*Provided records*
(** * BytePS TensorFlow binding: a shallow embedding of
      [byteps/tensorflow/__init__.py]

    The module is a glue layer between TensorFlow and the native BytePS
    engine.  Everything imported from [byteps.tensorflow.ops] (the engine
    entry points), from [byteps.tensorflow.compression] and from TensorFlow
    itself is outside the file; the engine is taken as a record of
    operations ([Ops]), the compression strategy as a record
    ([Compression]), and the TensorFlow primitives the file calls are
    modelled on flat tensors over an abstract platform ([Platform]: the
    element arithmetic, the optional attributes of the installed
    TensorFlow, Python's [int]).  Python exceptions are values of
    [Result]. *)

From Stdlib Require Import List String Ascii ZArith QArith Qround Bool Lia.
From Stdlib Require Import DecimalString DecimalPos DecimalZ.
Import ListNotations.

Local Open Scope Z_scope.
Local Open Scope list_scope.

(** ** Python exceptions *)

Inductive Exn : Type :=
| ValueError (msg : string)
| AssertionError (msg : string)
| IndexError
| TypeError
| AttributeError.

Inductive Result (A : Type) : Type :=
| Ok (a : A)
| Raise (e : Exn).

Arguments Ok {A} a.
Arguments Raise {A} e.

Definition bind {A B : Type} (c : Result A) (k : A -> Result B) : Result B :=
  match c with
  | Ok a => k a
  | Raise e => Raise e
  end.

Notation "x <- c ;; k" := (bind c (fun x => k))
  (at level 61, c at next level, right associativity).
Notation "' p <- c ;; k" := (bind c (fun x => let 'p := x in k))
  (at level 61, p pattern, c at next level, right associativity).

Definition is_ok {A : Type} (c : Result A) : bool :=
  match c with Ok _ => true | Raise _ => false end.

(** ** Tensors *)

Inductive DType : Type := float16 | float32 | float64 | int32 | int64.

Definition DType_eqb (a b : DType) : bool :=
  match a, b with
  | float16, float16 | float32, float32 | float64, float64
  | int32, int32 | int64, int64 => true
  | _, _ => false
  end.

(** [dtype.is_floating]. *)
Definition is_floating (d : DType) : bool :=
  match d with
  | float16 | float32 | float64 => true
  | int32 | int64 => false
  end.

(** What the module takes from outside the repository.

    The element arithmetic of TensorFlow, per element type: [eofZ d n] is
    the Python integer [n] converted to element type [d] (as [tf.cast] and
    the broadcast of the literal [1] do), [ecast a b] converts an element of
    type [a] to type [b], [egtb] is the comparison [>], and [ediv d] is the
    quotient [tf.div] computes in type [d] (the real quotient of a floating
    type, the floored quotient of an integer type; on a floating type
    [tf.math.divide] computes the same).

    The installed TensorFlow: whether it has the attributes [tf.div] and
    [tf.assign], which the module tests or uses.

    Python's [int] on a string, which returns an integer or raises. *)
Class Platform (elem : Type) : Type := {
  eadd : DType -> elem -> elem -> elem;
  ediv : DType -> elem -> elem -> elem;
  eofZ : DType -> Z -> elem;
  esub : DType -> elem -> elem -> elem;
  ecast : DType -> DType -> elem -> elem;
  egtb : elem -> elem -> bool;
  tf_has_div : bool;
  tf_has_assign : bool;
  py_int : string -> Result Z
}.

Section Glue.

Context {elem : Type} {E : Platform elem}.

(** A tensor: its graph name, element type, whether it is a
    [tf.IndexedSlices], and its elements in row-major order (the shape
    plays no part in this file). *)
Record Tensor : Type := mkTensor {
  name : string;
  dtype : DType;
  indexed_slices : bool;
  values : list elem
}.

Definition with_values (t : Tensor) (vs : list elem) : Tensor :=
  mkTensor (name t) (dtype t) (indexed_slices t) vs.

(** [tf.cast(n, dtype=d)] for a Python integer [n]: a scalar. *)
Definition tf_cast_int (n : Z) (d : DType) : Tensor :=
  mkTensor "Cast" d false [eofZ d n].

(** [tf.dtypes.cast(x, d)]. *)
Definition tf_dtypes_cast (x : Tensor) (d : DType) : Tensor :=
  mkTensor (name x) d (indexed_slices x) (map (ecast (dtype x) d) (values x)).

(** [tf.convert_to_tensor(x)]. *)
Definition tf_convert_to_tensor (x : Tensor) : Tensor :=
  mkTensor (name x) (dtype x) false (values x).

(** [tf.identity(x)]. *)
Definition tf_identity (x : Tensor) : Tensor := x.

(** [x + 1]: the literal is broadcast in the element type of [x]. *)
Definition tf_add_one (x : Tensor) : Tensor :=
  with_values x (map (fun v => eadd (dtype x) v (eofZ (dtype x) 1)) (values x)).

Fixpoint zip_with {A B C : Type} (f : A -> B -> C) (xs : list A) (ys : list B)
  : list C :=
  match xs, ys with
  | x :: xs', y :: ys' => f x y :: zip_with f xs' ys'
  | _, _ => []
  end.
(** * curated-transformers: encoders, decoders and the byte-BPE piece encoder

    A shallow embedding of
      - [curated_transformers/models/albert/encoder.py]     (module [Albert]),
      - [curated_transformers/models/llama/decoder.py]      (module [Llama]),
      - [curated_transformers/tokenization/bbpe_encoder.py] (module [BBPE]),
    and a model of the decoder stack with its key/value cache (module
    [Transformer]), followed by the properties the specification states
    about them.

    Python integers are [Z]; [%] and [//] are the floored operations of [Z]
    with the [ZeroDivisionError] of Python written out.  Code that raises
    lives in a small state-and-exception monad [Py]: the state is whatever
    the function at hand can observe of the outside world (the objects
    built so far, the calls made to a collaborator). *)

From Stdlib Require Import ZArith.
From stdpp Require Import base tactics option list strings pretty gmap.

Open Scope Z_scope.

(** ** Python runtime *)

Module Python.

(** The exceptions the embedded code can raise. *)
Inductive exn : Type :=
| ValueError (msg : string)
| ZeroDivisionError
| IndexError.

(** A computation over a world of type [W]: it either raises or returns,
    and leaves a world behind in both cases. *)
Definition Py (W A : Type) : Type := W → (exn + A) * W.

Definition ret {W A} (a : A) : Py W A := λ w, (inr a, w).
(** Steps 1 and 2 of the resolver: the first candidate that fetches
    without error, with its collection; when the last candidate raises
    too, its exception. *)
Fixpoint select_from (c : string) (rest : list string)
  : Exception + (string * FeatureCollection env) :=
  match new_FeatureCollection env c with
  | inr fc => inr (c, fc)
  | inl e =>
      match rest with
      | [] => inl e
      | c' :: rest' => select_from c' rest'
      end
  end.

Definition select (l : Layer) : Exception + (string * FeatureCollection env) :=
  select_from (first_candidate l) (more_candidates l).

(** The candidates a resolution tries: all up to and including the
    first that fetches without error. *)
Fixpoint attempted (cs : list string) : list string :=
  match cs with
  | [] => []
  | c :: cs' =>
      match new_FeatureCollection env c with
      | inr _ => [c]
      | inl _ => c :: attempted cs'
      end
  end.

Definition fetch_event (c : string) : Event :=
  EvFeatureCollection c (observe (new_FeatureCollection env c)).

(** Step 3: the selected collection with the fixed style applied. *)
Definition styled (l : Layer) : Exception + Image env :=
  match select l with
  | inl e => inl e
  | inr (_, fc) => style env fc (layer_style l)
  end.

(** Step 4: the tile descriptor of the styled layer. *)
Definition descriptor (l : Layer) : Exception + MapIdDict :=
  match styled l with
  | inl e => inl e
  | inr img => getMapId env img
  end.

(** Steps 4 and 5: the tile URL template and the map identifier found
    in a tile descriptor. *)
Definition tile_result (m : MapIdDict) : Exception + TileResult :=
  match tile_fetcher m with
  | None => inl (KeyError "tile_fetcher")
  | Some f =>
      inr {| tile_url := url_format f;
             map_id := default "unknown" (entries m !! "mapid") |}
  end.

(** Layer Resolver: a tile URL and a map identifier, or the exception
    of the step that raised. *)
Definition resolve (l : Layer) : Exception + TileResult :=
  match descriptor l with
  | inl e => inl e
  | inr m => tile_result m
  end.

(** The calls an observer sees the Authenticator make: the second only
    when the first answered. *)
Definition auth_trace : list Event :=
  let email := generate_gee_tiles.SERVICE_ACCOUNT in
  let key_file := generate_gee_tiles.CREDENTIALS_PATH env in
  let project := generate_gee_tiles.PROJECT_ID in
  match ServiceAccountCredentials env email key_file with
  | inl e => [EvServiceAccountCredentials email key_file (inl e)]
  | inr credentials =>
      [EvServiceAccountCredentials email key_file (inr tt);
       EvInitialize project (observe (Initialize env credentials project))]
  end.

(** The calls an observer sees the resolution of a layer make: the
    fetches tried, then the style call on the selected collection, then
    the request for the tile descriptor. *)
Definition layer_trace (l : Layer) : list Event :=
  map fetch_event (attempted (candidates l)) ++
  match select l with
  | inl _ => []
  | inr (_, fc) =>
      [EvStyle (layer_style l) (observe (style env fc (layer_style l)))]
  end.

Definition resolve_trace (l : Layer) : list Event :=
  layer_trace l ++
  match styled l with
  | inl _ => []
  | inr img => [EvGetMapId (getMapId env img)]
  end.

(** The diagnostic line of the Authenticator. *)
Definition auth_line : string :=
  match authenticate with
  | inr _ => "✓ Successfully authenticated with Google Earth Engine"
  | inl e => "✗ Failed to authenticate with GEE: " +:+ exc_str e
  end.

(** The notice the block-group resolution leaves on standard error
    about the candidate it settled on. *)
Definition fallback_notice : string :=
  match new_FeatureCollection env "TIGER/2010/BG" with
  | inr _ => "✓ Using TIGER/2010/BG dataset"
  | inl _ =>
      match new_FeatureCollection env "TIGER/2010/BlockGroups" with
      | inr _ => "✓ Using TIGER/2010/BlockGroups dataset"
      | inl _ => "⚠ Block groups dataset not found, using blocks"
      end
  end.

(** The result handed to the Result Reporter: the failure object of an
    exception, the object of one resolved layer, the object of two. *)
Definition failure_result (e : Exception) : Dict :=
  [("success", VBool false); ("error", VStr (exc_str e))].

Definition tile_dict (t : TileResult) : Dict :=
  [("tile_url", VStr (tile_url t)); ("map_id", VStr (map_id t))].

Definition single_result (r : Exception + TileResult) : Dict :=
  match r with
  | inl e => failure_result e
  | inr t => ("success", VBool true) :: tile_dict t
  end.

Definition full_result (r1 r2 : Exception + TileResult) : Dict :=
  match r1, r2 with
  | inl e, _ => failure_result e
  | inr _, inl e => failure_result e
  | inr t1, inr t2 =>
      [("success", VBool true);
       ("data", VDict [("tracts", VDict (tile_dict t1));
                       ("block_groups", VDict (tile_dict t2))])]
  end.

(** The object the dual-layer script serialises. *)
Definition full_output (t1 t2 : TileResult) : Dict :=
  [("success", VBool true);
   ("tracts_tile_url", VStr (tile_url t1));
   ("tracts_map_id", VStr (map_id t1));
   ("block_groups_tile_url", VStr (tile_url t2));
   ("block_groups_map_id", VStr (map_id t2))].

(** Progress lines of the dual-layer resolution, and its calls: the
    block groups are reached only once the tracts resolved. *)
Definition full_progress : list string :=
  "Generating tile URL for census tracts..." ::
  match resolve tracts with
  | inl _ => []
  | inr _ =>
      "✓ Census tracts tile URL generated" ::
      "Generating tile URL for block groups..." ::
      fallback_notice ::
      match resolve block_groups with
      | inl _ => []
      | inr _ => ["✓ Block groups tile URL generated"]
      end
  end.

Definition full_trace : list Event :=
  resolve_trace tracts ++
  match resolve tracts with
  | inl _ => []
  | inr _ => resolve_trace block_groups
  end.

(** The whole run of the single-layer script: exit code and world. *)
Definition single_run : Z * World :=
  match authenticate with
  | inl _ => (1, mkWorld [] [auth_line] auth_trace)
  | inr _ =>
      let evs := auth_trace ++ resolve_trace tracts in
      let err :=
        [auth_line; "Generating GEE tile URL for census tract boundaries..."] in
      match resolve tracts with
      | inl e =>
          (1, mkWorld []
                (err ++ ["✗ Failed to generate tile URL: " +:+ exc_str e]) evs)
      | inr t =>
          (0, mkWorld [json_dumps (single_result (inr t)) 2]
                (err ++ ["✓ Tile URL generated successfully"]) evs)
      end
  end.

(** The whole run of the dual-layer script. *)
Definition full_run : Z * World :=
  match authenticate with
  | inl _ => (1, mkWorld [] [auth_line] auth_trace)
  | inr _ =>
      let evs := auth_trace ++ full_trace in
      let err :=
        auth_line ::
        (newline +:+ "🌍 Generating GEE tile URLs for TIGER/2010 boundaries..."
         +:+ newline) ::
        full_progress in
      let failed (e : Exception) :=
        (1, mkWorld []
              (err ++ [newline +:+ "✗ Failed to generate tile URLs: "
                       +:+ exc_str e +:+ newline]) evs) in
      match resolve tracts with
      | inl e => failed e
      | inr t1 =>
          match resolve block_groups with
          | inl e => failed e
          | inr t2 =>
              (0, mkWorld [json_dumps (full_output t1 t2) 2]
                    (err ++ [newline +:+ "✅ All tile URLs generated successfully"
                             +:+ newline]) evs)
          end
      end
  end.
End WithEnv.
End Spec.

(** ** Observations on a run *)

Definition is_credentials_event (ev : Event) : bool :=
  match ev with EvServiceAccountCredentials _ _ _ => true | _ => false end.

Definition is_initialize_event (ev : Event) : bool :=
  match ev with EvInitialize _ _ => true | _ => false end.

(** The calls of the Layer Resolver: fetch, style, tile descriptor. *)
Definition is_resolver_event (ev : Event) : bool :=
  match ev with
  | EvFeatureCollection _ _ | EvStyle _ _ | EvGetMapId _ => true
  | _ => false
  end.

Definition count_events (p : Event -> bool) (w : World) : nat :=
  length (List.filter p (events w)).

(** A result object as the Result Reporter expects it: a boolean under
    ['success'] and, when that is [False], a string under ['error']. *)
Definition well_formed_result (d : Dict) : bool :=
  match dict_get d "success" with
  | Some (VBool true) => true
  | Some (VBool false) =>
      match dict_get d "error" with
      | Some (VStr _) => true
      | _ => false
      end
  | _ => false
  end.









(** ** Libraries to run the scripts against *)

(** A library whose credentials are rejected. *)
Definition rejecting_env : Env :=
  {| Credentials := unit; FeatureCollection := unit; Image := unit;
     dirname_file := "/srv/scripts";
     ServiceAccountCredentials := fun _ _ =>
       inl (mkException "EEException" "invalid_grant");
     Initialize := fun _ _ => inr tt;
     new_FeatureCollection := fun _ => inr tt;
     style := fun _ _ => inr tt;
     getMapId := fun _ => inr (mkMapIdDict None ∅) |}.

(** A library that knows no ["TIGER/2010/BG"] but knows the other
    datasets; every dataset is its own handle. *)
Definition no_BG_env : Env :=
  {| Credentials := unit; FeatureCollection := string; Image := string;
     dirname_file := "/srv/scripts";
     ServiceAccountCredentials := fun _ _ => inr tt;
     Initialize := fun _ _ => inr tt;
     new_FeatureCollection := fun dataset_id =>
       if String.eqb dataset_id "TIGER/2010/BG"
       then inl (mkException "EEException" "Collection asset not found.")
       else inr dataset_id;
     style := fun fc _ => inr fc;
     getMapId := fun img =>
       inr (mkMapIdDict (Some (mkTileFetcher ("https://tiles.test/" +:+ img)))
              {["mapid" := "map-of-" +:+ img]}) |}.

*Work task*
Give the count of lines in the records that contain "embedding", and no other text.

*Output of the task*
2